**Instructions to follow**
After finding the line with "intros [= <-]. simpl. by rewrite (IH ks)." in the entries below, retype exactly each line from there through the line with "(now : Z) : res", including that final line.

Saved data entries

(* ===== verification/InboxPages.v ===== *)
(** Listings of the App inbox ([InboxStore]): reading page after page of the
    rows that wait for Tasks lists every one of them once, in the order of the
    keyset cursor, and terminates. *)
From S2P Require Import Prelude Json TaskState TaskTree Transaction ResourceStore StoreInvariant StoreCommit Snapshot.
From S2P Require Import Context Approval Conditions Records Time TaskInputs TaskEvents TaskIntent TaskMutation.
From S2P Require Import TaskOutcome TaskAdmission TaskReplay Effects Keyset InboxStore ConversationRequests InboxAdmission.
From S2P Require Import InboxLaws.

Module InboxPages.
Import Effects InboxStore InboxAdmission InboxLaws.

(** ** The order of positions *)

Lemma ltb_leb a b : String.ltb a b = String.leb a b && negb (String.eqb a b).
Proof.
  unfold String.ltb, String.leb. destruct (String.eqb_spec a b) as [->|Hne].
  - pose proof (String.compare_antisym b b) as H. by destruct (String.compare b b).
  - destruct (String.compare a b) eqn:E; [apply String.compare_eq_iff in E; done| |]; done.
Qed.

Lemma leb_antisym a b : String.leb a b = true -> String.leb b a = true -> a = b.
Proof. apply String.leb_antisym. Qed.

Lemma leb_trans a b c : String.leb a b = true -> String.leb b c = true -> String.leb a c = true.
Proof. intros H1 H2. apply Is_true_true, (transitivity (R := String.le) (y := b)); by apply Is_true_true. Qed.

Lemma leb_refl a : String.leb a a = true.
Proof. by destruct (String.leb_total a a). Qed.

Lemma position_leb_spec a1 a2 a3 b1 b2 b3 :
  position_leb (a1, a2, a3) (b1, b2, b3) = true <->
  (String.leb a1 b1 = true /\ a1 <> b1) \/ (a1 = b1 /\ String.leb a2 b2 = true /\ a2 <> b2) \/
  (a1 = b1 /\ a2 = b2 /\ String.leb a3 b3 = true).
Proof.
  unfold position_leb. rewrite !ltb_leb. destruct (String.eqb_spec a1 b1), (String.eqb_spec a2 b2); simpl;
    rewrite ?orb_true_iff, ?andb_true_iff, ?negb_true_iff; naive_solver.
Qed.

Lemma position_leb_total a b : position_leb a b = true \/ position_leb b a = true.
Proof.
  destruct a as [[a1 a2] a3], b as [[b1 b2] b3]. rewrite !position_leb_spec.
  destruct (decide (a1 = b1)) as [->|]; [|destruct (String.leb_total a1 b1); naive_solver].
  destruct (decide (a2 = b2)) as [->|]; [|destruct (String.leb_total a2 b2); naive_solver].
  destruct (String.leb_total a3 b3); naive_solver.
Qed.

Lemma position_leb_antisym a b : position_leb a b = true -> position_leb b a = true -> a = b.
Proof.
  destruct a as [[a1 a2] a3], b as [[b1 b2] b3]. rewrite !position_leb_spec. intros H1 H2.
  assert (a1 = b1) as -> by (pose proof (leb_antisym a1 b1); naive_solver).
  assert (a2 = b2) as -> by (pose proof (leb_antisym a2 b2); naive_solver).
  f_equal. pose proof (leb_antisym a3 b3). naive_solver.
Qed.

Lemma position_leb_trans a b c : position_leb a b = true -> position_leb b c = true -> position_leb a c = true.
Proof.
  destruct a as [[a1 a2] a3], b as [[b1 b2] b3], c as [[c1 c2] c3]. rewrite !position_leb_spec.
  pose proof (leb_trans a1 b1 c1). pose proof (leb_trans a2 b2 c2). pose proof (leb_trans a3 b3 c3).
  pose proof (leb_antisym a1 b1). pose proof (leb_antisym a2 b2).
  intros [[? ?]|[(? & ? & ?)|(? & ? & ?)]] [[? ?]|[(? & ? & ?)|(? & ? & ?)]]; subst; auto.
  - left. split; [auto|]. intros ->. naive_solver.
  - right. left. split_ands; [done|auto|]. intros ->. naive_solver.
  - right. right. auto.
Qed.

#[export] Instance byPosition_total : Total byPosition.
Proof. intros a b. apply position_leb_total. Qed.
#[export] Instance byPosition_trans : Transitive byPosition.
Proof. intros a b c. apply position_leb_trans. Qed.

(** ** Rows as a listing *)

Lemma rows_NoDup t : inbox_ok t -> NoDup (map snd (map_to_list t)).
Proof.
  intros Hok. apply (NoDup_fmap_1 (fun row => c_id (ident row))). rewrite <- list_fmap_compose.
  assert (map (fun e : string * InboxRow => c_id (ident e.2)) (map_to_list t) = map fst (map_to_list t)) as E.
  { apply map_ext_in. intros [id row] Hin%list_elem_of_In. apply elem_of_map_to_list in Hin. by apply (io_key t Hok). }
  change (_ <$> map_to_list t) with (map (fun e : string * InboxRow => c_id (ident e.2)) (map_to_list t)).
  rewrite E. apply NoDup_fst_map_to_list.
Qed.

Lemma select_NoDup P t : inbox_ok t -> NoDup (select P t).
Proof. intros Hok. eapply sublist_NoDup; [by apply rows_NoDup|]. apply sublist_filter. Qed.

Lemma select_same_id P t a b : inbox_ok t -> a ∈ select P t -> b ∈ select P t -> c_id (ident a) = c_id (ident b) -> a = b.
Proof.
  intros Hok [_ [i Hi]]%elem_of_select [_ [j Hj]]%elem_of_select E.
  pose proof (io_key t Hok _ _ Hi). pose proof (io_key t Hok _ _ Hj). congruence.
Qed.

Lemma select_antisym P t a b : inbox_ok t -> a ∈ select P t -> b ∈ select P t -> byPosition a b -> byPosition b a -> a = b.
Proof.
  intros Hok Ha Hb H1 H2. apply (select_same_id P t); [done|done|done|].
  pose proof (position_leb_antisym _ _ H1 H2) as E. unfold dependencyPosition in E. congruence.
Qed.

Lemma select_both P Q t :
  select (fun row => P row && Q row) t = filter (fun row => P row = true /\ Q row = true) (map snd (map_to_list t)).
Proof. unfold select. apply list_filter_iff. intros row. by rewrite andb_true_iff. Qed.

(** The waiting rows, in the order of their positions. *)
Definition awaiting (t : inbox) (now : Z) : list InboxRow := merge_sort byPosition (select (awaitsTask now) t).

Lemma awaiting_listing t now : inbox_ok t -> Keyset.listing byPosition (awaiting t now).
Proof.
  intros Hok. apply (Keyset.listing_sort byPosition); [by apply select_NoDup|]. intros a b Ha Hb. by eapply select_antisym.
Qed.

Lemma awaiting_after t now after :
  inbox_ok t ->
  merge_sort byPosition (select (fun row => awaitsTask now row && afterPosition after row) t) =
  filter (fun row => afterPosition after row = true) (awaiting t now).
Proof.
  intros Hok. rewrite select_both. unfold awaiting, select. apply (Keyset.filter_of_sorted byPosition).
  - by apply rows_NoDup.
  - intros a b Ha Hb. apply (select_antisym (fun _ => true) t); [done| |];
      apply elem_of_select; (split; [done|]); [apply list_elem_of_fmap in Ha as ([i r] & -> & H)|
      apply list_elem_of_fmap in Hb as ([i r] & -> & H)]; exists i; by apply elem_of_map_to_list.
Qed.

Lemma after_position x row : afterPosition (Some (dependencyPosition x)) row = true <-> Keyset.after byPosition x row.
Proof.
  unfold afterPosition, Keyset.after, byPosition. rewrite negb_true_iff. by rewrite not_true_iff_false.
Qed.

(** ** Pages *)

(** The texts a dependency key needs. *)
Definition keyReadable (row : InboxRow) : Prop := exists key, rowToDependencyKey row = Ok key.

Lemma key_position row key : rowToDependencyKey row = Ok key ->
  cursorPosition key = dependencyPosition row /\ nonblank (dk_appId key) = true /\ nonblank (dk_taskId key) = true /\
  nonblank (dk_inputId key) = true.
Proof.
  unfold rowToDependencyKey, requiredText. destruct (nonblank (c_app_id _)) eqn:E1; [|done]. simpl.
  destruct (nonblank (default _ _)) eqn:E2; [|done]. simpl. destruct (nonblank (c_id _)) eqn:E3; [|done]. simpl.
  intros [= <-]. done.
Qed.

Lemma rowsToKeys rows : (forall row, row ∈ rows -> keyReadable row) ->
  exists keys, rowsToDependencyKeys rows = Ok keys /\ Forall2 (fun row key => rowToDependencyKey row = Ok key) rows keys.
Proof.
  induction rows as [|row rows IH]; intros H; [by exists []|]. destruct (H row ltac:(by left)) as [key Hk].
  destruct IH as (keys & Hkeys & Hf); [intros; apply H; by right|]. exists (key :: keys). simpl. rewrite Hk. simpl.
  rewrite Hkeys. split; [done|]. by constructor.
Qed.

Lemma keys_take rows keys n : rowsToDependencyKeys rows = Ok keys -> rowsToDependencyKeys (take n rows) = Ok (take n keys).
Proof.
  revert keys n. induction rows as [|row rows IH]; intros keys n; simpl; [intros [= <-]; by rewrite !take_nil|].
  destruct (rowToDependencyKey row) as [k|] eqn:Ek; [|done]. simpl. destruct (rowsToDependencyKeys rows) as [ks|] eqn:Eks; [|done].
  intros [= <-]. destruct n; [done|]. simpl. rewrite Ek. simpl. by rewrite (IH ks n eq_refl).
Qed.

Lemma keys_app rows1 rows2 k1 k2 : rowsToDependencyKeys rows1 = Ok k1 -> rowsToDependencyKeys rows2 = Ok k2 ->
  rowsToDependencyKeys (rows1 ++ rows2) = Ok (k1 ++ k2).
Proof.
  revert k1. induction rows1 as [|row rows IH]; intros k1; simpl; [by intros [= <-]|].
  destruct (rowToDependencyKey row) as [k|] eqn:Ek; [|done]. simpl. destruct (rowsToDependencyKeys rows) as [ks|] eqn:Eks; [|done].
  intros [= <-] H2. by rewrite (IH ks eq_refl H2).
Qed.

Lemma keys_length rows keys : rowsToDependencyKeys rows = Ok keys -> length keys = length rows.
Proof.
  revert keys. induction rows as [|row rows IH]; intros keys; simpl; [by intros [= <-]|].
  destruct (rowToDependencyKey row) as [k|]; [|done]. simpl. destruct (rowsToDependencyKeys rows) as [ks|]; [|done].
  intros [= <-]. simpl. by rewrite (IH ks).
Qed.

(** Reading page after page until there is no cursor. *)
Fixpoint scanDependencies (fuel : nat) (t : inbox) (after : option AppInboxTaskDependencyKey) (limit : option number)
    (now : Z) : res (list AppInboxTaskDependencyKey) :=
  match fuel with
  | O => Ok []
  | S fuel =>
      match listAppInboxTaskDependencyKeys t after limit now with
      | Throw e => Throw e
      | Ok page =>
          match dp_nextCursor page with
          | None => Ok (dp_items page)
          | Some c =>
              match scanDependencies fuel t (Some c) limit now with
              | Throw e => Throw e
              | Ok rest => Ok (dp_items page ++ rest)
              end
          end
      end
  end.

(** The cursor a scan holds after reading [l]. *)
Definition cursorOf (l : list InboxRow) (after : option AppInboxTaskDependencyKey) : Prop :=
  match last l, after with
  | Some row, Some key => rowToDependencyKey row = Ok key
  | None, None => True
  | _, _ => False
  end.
* * *
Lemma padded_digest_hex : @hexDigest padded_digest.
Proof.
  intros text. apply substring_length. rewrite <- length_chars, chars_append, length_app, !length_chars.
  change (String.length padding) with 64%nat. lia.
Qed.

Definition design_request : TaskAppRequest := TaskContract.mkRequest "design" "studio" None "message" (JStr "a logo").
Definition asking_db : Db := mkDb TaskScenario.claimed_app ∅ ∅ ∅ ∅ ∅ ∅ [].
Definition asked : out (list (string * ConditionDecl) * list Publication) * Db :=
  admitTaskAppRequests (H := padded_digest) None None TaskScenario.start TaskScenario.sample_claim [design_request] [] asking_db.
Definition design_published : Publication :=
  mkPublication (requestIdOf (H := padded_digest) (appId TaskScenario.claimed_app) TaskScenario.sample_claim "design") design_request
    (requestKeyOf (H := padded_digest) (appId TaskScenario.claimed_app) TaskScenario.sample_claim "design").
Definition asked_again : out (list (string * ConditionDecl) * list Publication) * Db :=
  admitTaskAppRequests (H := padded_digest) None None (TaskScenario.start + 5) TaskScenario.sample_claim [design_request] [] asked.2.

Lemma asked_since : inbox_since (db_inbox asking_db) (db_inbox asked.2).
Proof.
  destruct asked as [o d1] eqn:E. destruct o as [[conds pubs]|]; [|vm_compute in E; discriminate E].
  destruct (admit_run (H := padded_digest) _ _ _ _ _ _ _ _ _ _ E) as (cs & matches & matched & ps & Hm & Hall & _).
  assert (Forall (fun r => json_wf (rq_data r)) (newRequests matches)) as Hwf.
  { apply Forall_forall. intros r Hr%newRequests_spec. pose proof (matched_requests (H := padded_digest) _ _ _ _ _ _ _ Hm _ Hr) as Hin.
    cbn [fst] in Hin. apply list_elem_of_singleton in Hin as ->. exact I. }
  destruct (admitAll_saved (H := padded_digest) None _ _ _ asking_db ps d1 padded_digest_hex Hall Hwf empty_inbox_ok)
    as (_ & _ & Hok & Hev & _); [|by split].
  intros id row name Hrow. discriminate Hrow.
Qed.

**Solution to the exercise**
  intros [= <-]. simpl. by rewrite (IH ks).
Qed.

(** Reading page after page until there is no cursor. *)
Fixpoint scanDependencies (fuel : nat) (t : inbox) (after : option AppInboxTaskDependencyKey) (limit : option number)
    (now : Z) : res (list AppInboxTaskDependencyKey) :=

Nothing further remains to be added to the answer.